Top of DATA UNDER STUDY

(* ===== verification/ServicesSpec.v ===== *)
(** * Correctness of the small services

    What the framebuffer, log, backup and remount services forward, and what
    they close. *)

From S2P Require Import Prelude Effects Os Sysdeps Services.

(** ** Pipes a run made *)

Definition piped (h : list event) : list Z :=
  h ≫= (fun e : event => match e with existT Pipe (Ok (a, b)) => [a; b] | _ => [] end).

(** Neither closes nor makes anything. *)
Definition transfers (c : call) : Prop :=
  match c with Read _ _ | Write _ _ | Usleep _ | Waitpid _ => True | _ => False end.

Lemma piped_app h1 h2 : piped (h1 ++ h2) = piped h1 ++ piped h2.
Proof. apply bind_app. Qed.

#[export] Hint Rewrite piped_app : adb_simpl.

Lemma transfers_quiet h : only transfers h -> closed_fds h = [] /\ piped h = [].
Proof.
  induction 1 as [|[c a] h Hc _ [IH1 IH2]]; [done|]. unfold closed_fds, piped in *. simpl.
  destruct c; try done; by rewrite ?IH1, ?IH2.
Qed.

Lemma reads_transfers fd h : only (reads fd) h -> only transfers h.
Proof. intros H. eapply only_mono; [done|]. by intros []. Qed.

Lemma writes_transfers fd h : only (writes fd) h -> only transfers h.
Proof. intros H. eapply only_mono; [done|]. by intros []. Qed.

#[export] Hint Resolve reads_transfers writes_transfers : adb.

(** ** The framebuffer service *)

(** The header for a screen of [w] by [h] in format [f], when its size fits. *)
Definition screen (w h f : Z) : option fbinfo :=
  match fb_format f with
  | Some (bpp, pixel, red, green, blue, alpha) =>
      if int_range (w * h) && int_range (w * h * pixel) then
        Some {| fb_bpp := bpp; fb_size := u32 (w * h * pixel); fb_width := u32 w; fb_height := u32 h;
                fb_red := red; fb_blue := blue; fb_green := green; fb_alpha := alpha |}
      else None
  | None => None
  end.
(** After a match: another one makes the request ambiguous. *)
Lemma pure_search_second ttype serial ts a :
  result a <> NULL ->
  match candidates ttype serial ts with
  | [] => result (pure_search ttype serial ts a) = result a /\
      ambiguous (pure_search ttype serial ts a) = ambiguous a
  | _ => pure_search ttype serial ts a = {| result := NULL; ambiguous := true; error_out := too_many ttype serial |}
  end.
Proof.
  revert a. induction ts as [|[t k] ts IH]; intros a Ha; [done|]. rewrite candidates_cons. cbn [pure_search].
  rewrite consider_spec. destruct (accessible k); cbn [negb andb].
  - destruct (wanted ttype serial k); [|by apply IH]. unfold found. by rewrite bool_decide_false.
  - specialize (IH {| result := result a; ambiguous := ambiguous a;
      error_out := str "insufficient permissions for device" |} Ha). done.
Qed.

(** Before a match. *)
Lemma pure_search_first ttype serial ts b e :
  Forall (fun tk => tk.1 <> NULL) ts ->
  let r := pure_search ttype serial ts {| result := NULL; ambiguous := b; error_out := e |} in
  match candidates ttype serial ts with
  | [] => r = {| result := NULL; ambiguous := b; error_out :=
           if forallb (fun tk => accessible (tk.2)) ts then e else str "insufficient permissions for device" |}
  | [(t, k)] => result r = t /\ ambiguous r = b
  | _ => r = {| result := NULL; ambiguous := true; error_out := too_many ttype serial |}
  end.
Proof.
  intros Hts. revert e. induction Hts as [|[t k] ts Ht Hts IH]; intros e; [done|].
  rewrite candidates_cons. cbn [pure_search forallb snd]. rewrite consider_spec. simpl in Ht.
  destruct (accessible k); cbn [negb andb].
  - destruct (wanted ttype serial k); [|apply IH]. unfold found. rewrite bool_decide_true by done.
    pose proof (pure_search_second ttype serial ts {| result := t; ambiguous := b; error_out := e |} Ht) as H.
    by destruct (candidates ttype serial ts).
  - specialize (IH (str "insufficient permissions for device")). cbv zeta in IH.
    destruct (candidates ttype serial ts) as [|[t' k'] [|]]; [|done..].
    cbn [result ambiguous]. rewrite IH. by destruct (forallb _ ts).
Qed.
(* ===== verification/Zip.v ===== *)
(** * zipfile.cpp, centraldir.cpp: reading the directory of an archive

    The reader works on a buffer that holds a whole archive: [init_zipfile]
    finds the end-of-central-directory record, reads the directory and keeps a
    list of [Zipentry] structures whose pointers lead back into the buffer.
    [adb install] looks up [AndroidManifest.xml] in a package before it is sent.

    A [const unsigned char*] is an offset into the buffer [mem]; computing an
    offset is free, reading outside the buffer is [Undef].  Structures live in
    one heap per type; a freed structure is gone from its heap.  The platform
    is the one [private.h] is written for: [ssize_t] is [int], [unsigned long]
    has 32 bits.  Messages on standard error are left out. *)

From S2P Require Import Prelude Effects.

Module Zip.

(** ** Structures (private.h) *)

Record Zipentry := {
  fileNameLength : Z;
  fileName : option Z;
  compressionMethod : Z;
  uncompressedSize : Z;
  compressedSize : Z;
  data : option Z;
  next : option positive;
}.

Record Zipfile := {
  buf : Z;
  bufsize : Z;
  disknum : Z;
  diskWithCentralDir : Z;
  entryCount : Z;
  totalEntryCount : Z;
  centralDirSize : Z;
  centralDirOffest : Z;
  commentLen : Z;
  comment : option Z;
  entries : option positive;
}.

(** The caller's buffer, the allocated structures and the next fresh address. *)
Record heap := {
  mem : bytes;
  zfiles : gmap positive Zipfile;
  zentries : gmap positive Zipentry;
  fresh : positive;
}.

Abbreviation Z_ := (M heap).

(** ** Constants (centraldir.cpp) *)

Definition CD_SIGNATURE : Z := 0x06054b50.

Definition EOCD_LEN : Z := 22.

Definition MAX_COMMENT_LEN : Z := 65535.

Definition MAX_EOCD_SEARCH : Z := MAX_COMMENT_LEN + EOCD_LEN.

Definition ENTRY_SIGNATURE : Z := 0x02014b50.

Definition ENTRY_LEN : Z := 46.

Definition LFH_SIZE : Z := 30.

(** ** Memory *)

(** [*p] *)
Definition rd (p : Z) : Z_ Z :=
  must "read outside the buffer" (fun h => if p <? 0 then None else mem h !! Z.to_nat p).

(** The [n] bytes from [p], all of which must be in the buffer. *)
Definition slice (m : bytes) (p n : Z) : option bytes :=
  if (0 <=? p) && (p + n <=? Z.of_nat (length m)) then
    Some (take (Z.to_nat n) (drop (Z.to_nat p) m))
  else None.

Definition get_file (f : positive) : Z_ Zipfile :=
  must "dangling zipfile" (fun h => zfiles h !! f).

Definition get_entry (e : positive) : Z_ Zipentry :=
  must "dangling zipentry" (fun h => zentries h !! e).

Definition put_file (f : positive) (v : Zipfile) : Z_ unit :=
  modify (fun h => {| mem := mem h; zfiles := <[f := v]> (zfiles h); zentries := zentries h;
                      fresh := fresh h |}).

Definition put_entry (e : positive) (v : Zipentry) : Z_ unit :=
  modify (fun h => {| mem := mem h; zfiles := zfiles h; zentries := <[e := v]> (zentries h);
                      fresh := fresh h |}).

(** [malloc]: an address no structure has had. *)
Definition malloc : Z_ positive := fun h =>
  (Done (fresh h), {| mem := mem h; zfiles := zfiles h; zentries := zentries h;
                      fresh := Pos.succ (fresh h) |}).

Definition free_file (f : positive) : Z_ unit :=
  get_file f;;
  modify (fun h => {| mem := mem h; zfiles := delete f (zfiles h); zentries := zentries h;
                      fresh := fresh h |}).

Definition free_entry (e : positive) : Z_ unit :=
  get_entry e;;
  modify (fun h => {| mem := mem h; zfiles := zfiles h; zentries := delete e (zentries h);
                      fresh := fresh h |}).

(** ** Reading the directory *)

Definition read_le_int (p : Z) : Z_ Z :=
  b0 ← rd p;
  b1 ← rd (p + 1);
  b2 ← rd (p + 2);
  b3 ← rd (p + 3);
  mret (u32 (Z.lor (Z.lor (Z.lor b0 (Z.shiftl b1 8)) (Z.shiftl b2 16)) (Z.shiftl b3 24))).

Definition read_le_short (p : Z) : Z_ Z :=
  b0 ← rd p;
  b1 ← rd (p + 1);
  mret (Z.lor b0 (Z.shiftl b1 8)).

(** The end-of-central-directory record at [b]; [file] is updated through the
    pointer, field by field, so the values read before a failure stay. *)
Definition read_central_dir_values (file : positive) (b len : Z) : Z_ Z :=
  if len <? EOCD_LEN then mret (-1) else
  disknum ← read_le_short (b + 0x04);
  diskWithCentralDir ← read_le_short (b + 0x06);
  entryCount ← read_le_short (b + 0x08);
  totalEntryCount ← read_le_short (b + 0x0a);
  centralDirSize ← read_le_int (b + 0x0c);
  centralDirOffest ← read_le_int (b + 0x10);
  commentLen ← read_le_short (b + 0x14);
  z ← get_file file;
  let z' c := {| buf := buf z; bufsize := bufsize z; disknum := disknum;
                 diskWithCentralDir := diskWithCentralDir; entryCount := entryCount;
                 totalEntryCount := totalEntryCount; centralDirSize := centralDirSize;
                 centralDirOffest := centralDirOffest; commentLen := commentLen;
                 comment := c; entries := entries z |} in
  put_file file (z' (comment z));;
  if commentLen >? 0 then
    if EOCD_LEN + commentLen >? len then mret (-1) else
    put_file file (z' (Some (b + EOCD_LEN)));;
    mret 0
  else mret 0.

(** One directory entry at [b], of which [len] bytes are said to be left.  The
    result is the return value and the pointer after the entry ([*buf]); the
    fields the source reads and drops (versions, times, checksum, attributes)
    are inside the bytes that [*len] was compared with. *)
Definition read_central_directory_entry (file entry : positive) (b len : Z) : Z_ (Z * Z) :=
  if len <? ENTRY_LEN then mret (-1, b) else
  sig ← read_le_int (b + 0x00);
  if negb (sig =? ENTRY_SIGNATURE) then mret (-1, b) else
  versionMadeBy ← read_le_short (b + 0x04);
  versionToExtract ← read_le_short (b + 0x06);
  gpBitFlag ← read_le_short (b + 0x08);
  compressionMethod ← read_le_short (b + 0x0a);
  lastModFileTime ← read_le_short (b + 0x0c);
  lastModFileDate ← read_le_short (b + 0x0e);
  crc32 ← read_le_int (b + 0x10);
  compressedSize ← read_le_int (b + 0x14);
  uncompressedSize ← read_le_int (b + 0x18);
  fileNameLength ← read_le_short (b + 0x1c);
  extraFieldLength ← read_le_short (b + 0x1e);
  fileCommentLength ← read_le_short (b + 0x20);
  diskNumberStart ← read_le_short (b + 0x22);
  internalAttrs ← read_le_short (b + 0x24);
  externalAttrs ← read_le_int (b + 0x26);
  localHeaderRelOffset ← read_le_int (b + 0x2a);
  let p := b + ENTRY_LEN in
  let fileName := if negb (fileNameLength =? 0) then Some p else None in
  let p := p + fileNameLength in
  let p := p + extraFieldLength in
  let p := p + fileCommentLength in
  z ← get_file file;
  extraFieldLength ← read_le_short (buf z + localHeaderRelOffset + 0x1c);
  let dataOffset := u32 (localHeaderRelOffset + LFH_SIZE + fileNameLength + extraFieldLength) in
  e ← get_entry entry;
  put_entry entry
    {| fileNameLength := fileNameLength; fileName := fileName;
       compressionMethod := compressionMethod; uncompressedSize := uncompressedSize;
       compressedSize := compressedSize; data := Some (buf z + dataOffset);
       next := next e |};;
  mret (0, p).

(** The [while (p >= start)] loop: the offset at which it stops, which is before
    [start] when there is no signature. *)
Definition find_eocd (start p : Z) : Z_ Z :=
  loop_fuel (S (Z.to_nat (p - start + 1))) (fun p =>
    if p >=? start then
      c ← rd p;
      if c =? 0x50 then
        sig ← read_le_int p;
        if sig =? CD_SIGNATURE then mret (inr p) else mret (inl (p - 1))
      else mret (inl (p - 1))
    else mret (inr p)) p.

(** [memset(entry, 0, sizeof(Zipentry))] *)
Definition zero_entry : Zipentry :=
  {| fileNameLength := 0; fileName := None; compressionMethod := 0; uncompressedSize := 0;
     compressedSize := 0; data := None; next := None |}.

(** The loop over the directory: [n] entries to go.  [len] is not changed by
    [read_central_directory_entry]. *)
Fixpoint read_entries (n : nat) (file : positive) (p len : Z) : Z_ Z :=
  match n with
  | O => mret 0
  | S n' =>
      entry ← malloc;
      put_entry entry zero_entry;;
      r ← read_central_directory_entry file entry p len;
      let '(err, p) := r in
      if negb (err =? 0) then
        free_entry entry;;
        mret (-1)
      else
        z ← get_file file;
        e ← get_entry entry;
        put_entry entry
          {| fileNameLength := fileNameLength e; fileName := fileName e;
             compressionMethod := compressionMethod e; uncompressedSize := uncompressedSize e;
             compressedSize := compressedSize e; data := data e; next := entries z |};;
        put_file file
          {| buf := buf z; bufsize := bufsize z; disknum := disknum z;
             diskWithCentralDir := diskWithCentralDir z; entryCount := entryCount z;
             totalEntryCount := totalEntryCount z; centralDirSize := centralDirSize z;
             centralDirOffest := centralDirOffest z; commentLen := commentLen z;
             comment := comment z; entries := Some entry |};;
        read_entries n' file p len
  end.

Definition read_central_dir (file : positive) : Z_ Z :=
  z ← get_file file;
  let b := buf z in
  let bufsize := bufsize z in
  if bufsize <? EOCD_LEN then mret (-1) else
  let start := if bufsize >? MAX_EOCD_SEARCH then b + bufsize - MAX_EOCD_SEARCH else b in
  p ← find_eocd start (b + bufsize - 4);
  if p <? start then mret (-1) else
  err ← read_central_dir_values file p (b + bufsize - p);
  if negb (err =? 0) then mret (-1) else
  z ← get_file file;
  if negb (disknum z =? 0) || negb (diskWithCentralDir z =? 0)
     || negb (entryCount z =? totalEntryCount z) then mret (-1) else
  let p := b + centralDirOffest z in
  let len := s32 (b + bufsize - p) in
  read_entries (Z.to_nat (totalEntryCount z)) file p len.

(** ** zipfile.cpp *)

(** [malloc]; without memory it is NULL, which [init_zipfile] checks and
    [read_central_dir] does not: there the entries are taken to be granted. *)
Definition init_zipfile (memory : bool) (d size : Z) : Z_ (option positive) :=
  if negb memory then mret None else
  file ← malloc;
  put_file file
    {| buf := d; bufsize := s32 size; disknum := 0; diskWithCentralDir := 0; entryCount := 0;
       totalEntryCount := 0; centralDirSize := 0; centralDirOffest := 0; commentLen := 0;
       comment := None; entries := None |};;
  err ← read_central_dir file;
  if negb (err =? 0) then
    free_file file;;
    mret None
  else mret (Some file).

(** A walk along [next]: the number of allocated entries is enough fuel. *)
Definition walk {R} (body : positive -> Z_ (option positive + R)) (nil : R) (e : option positive) : Z_ R :=
  fun h => loop_fuel (S (size (zentries h))) (fun e =>
    match e with
    | None => mret (inr nil)
    | Some e => body e
    end) e h.

Definition release_zipfile (f : positive) : Z_ unit :=
  file ← get_file f;
  walk (fun entry =>
    e ← get_entry entry;
    free_entry entry;;
    mret (inl (next e))) tt (entries file);;
  free_file f.

(** [0 == memcmp(s, p, n)]: bytes are compared in order up to the first that
    differs; a byte past the end of either object is [Undef].  [s] is the object
    the first argument points to. *)
Fixpoint memcmp_eq (s : bytes) (p : Z) (n : nat) : Z_ bool :=
  match n with
  | O => mret true
  | S n' =>
      c ← must "read after the string" (fun _ => head s);
      d ← rd p;
      if c =? d then memcmp_eq (tail s) (p + 1) n' else mret false
  end.

(** [memcmp(entryName, entry->fileName, entry->fileNameLength)]: an entry without
    a name has a null pointer and a length of 0. *)
Definition lookup_zipentry (f : positive) (entryName : bytes) : Z_ (option positive) :=
  file ← get_file f;
  walk (fun entry =>
    e ← get_entry entry;
    same ← memcmp_eq (entryName ++ [0]) (default 0 (fileName e)) (Z.to_nat (fileNameLength e));
    if (same : bool) then mret (inr (Some entry)) else mret (inl (next e))) None (entries file).

Definition get_zipentry_size (entry : positive) : Z_ Z :=
  e ← get_entry entry;
  mret (uncompressedSize e).

(** The string in the allocated block: [l] bytes, then the NUL. *)
Definition get_zipentry_name (entry : positive) : Z_ bytes :=
  e ← get_entry entry;
  let l := fileNameLength e in
  s ← must "read outside the buffer" (fun h => slice (mem h) (default 0 (fileName e)) l);
  mret (s ++ [0]).

Definition STORED : Z := 0.

Definition DEFLATED : Z := 8.

Definition Z_OK : Z := 0.

Definition Z_STREAM_END : Z := 1.

Section zlib.
(** zlib: the result of [inflateInit2] for a raw stream, and of one call of
    [inflate] with [Z_FINISH] on an input and the room in the output: the code
    it returns and the bytes it has written. *)
Context (inflateInit2 : Z) (inflate : bytes -> Z -> Z * bytes).

(** The return value and the bytes written from [out] on. *)
Definition uninflate (unlen : Z) (input : bytes) : Z * bytes :=
  if negb (inflateInit2 =? Z_OK) then (-1, []) else
  let '(zerr, out) := inflate input (u32 unlen) in
  (if negb (zerr =? Z_STREAM_END) then -1 else 0, out).

(** [decompress_zipentry(e, buf, bufsize)] where [buf] has room for [room] bytes. *)
Definition decompress_zipentry (entry : positive) (room bufsize : Z) : Z_ (Z * bytes) :=
  e ← get_entry entry;
  if compressionMethod e =? STORED then
    s ← must "read outside the buffer" (fun h => slice (mem h) (default 0 (data e)) (uncompressedSize e));
    if room <? uncompressedSize e then undef "write after the buffer" else mret (0, s)
  else if compressionMethod e =? DEFLATED then
    s ← must "read outside the buffer" (fun h => slice (mem h) (default 0 (data e)) (compressedSize e));
    mret (uninflate bufsize s)
  else mret (-1, []).

End zlib.

(** The text written to [to]. *)
Definition dump_zipfile (f : positive) : Z_ bytes :=
  zip ← get_file f;
  (fix go (n : nat) (entry : option positive) (out : bytes) : Z_ bytes :=
    match n with
    | O => mret out
    | S n' =>
        p ← must "null zipentry" (fun _ => entry);
        e ← get_entry p;
        s ← must "read outside the buffer" (fun h =>
              slice (mem h) (default 0 (fileName e)) (fileNameLength e));
        go n' (next e) (out ++ [32; 32] ++ str "file " ++ [34] ++ s ++ [34; 10])
    end) (Z.to_nat (entryCount zip)) (entries zip) (str "entryCount=" ++ fmt_d (entryCount zip) ++ [10]).

(** The entry returned, which is also the new value of [*cookie]. *)
Definition iterate_zipfile (f : positive) (cookie : option positive) : Z_ (option positive) :=
  match cookie with
  | None =>
      zip ← get_file f;
      mret (entries zip)
  | Some entry =>
      e ← get_entry entry;
      mret (next e)
  end.

End Zip.
(* ===== verification/ZipSpec.v ===== *)
(** * Properties of the zip reader *)

From S2P Require Import Prelude Effects Zip.
Import Zip.

(** ** Reading fields *)

(** [bs] lies at offset [p] of [m]. *)
Definition lies (m : bytes) (p : Z) (bs : bytes) : Prop :=
  exists a c, m = a ++ bs ++ c /\ Z.of_nat (length a) = p.

Lemma lies_app m p x y :
  lies m p (x ++ y) <-> lies m p x /\ lies m (p + Z.of_nat (length x)) y.
Proof.
  split.
  - intros (a & c & -> & <-). split.
    + exists a, (y ++ c). by rewrite <-app_assoc.
    + exists (a ++ x), c. rewrite length_app, <-!app_assoc. split; [done|lia].
  - intros [(a & c & E & L) (a' & c' & E' & L')].
    exists a, c'. split; [|done]. rewrite E in E'.
    rewrite app_assoc in E'. apply app_inj_1 in E' as [_ E']; [|rewrite length_app; lia].
    by rewrite E, E', <-!app_assoc.
Qed.

Lemma lies_nonneg m p bs : lies m p bs -> 0 <= p.
Proof. intros (a & c & _ & <-). lia. Qed.

Lemma lies_end m p bs : lies m p bs -> p + Z.of_nat (length bs) <= Z.of_nat (length m).
Proof. intros (a & c & -> & <-). rewrite !length_app. lia. Qed.

Lemma lies_slice m p bs : lies m p bs -> slice m p (Z.of_nat (length bs)) = Some bs.
Proof.
  intros H. pose proof (lies_nonneg _ _ _ H). pose proof (lies_end _ _ _ H).
  unfold slice. rewrite (proj2 (Z.leb_le _ _)), (proj2 (Z.leb_le _ _)) by lia. simpl.
  destruct H as (a & c & -> & <-). rewrite !Nat2Z.id, drop_app_length, take_app_length. done.
Qed.

Lemma slice_lies m p n bs : 0 <= n -> slice m p n = Some bs -> lies m p bs.
Proof.
  unfold slice. intros Hn H. case_cond_in H; [|done]. bool_norm. simplify_eq.
  exists (take (Z.to_nat p) m), (drop (Z.to_nat p + Z.to_nat n) m). split.
  - rewrite <-drop_drop, !take_drop. done.
  - rewrite length_take. lia.
Qed.

Lemma slice_in m p n :
  0 <= p -> 0 <= n -> p + n <= Z.of_nat (length m) ->
  exists bs, slice m p n = Some bs /\ length bs = Z.to_nat n.
Proof.
  intros Hp Hn H. unfold slice. rewrite !(proj2 (Z.leb_le _ _)) by lia. eexists. split; [done|].
  rewrite length_take, length_drop. lia.
Qed.

Lemma rd_lies p b bs h : lies (mem h) p (b :: bs) -> rd p h = (Done b, h).
Proof.
  intros H. pose proof (lies_nonneg _ _ _ H). destruct H as (a & c & E & L).
  unfold rd, must. rewrite (proj2 (Z.ltb_ge _ _)) by lia.
  rewrite E. cbn [app]. rewrite list_lookup_middle by lia. done.
Qed.

Lemma rd_in p h : 0 <= p < Z.of_nat (length (mem h)) -> exists b, mem h !! Z.to_nat p = Some b /\ rd p h = (Done b, h).
Proof.
  intros Hp. destruct (lookup_lt_is_Some_2 (mem h) (Z.to_nat p)) as [b Hb]; [lia|].
  exists b. split; [done|]. unfold rd, must. rewrite (proj2 (Z.ltb_ge _ _)) by lia. by rewrite Hb.
Qed.

Lemma lor_shiftl a b k : 0 <= k -> 0 <= a < 2 ^ k -> Z.lor a (Z.shiftl b k) = a + b * 2 ^ k.
Proof.
  intros Hk Ha. rewrite <-Z.shiftl_mul_pow2 by done.
  assert (Z.land a (Z.shiftl b k) = 0) as L.
  { apply testbit_ext. intros n Hn. rewrite Z.land_spec, Z.bits_0, Z.shiftl_spec by done.
    destruct (decide (n < k)).
    - rewrite (Z.testbit_neg_r b) by lia. apply andb_false_r.
    - replace a with (a mod 2 ^ k) by (by apply Z.mod_small).
      rewrite Z.mod_pow2_bits_high by lia. done. }
  pose proof (Z.add_lor_land a (Z.shiftl b k)). lia.
Qed.

Lemma read_le_short_bytes p bs h :
  Forall is_byte bs -> length bs = 2%nat -> lies (mem h) p bs ->
  read_le_short p h = (Done (le_val bs), h).
Proof.
  intros HB HL H. destruct bs as [|b0 [|b1 []]]; try done.
  apply Forall_cons in HB as [H0 HB]. apply Forall_cons in HB as [H1 _]. unfold is_byte in *.
  apply (lies_app _ _ [b0] [b1]) in H as [L0 L1].
  unfold read_le_short. erewrite bind_done by (by eapply rd_lies).
  erewrite bind_done by (by eapply rd_lies). unfold mret, M_ret. do 2 f_equal.
  rewrite lor_shiftl by lia. cbn [le_val]. lia.
Qed.

Lemma read_le_int_bytes p bs h :
  Forall is_byte bs -> length bs = 4%nat -> lies (mem h) p bs ->
  read_le_int p h = (Done (le_val bs), h).
Proof.
  intros HB HL H. pose proof (le_val_range _ HB) as HR.
  destruct bs as [|b0 [|b1 [|b2 [|b3 []]]]]; try done.
  apply Forall_cons in HB as [H0 HB]. apply Forall_cons in HB as [H1 HB].
  apply Forall_cons in HB as [H2 HB]. apply Forall_cons in HB as [H3 _]. unfold is_byte in *.
  apply (lies_app _ _ [b0]) in H as [L0 H]. apply (lies_app _ _ [b1]) in H as [L1 H].
  apply (lies_app _ _ [b2]) in H as [L2 L3]. cbn [length] in *.
  change (Z.of_nat 1) with 1 in *.
  replace (p + 1 + 1 + 1) with (p + 3) in L3 by lia.
  replace (p + 1 + 1) with (p + 2) in L2 by lia.
  unfold read_le_int. repeat (erewrite bind_done by (by eapply rd_lies)).
  unfold mret, M_ret. do 2 f_equal.
  rewrite (lor_shiftl b0), (lor_shiftl _ b2), (lor_shiftl _ b3) by lia.
  cbn [le_val] in *. rewrite u32_small; [lia|]. change (256 ^ Z.of_nat 4) with (2 ^ 32) in HR. lia.
Qed.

Bottom of DATA UNDER STUDY

DIRECTIONS >> From the listing above, repeat exactly the lines starting at the line that includes "fileName := fileName;" and ending at the line that includes "mret (0, p).", with nothing outside that span.

ANSWER BOX >>
    {| fileNameLength := fileNameLength; fileName := fileName;
       compressionMethod := compressionMethod; uncompressedSize := uncompressedSize;
       compressedSize := compressedSize; data := Some (buf z + dataOffset);
       next := next e |};;
  mret (0, p).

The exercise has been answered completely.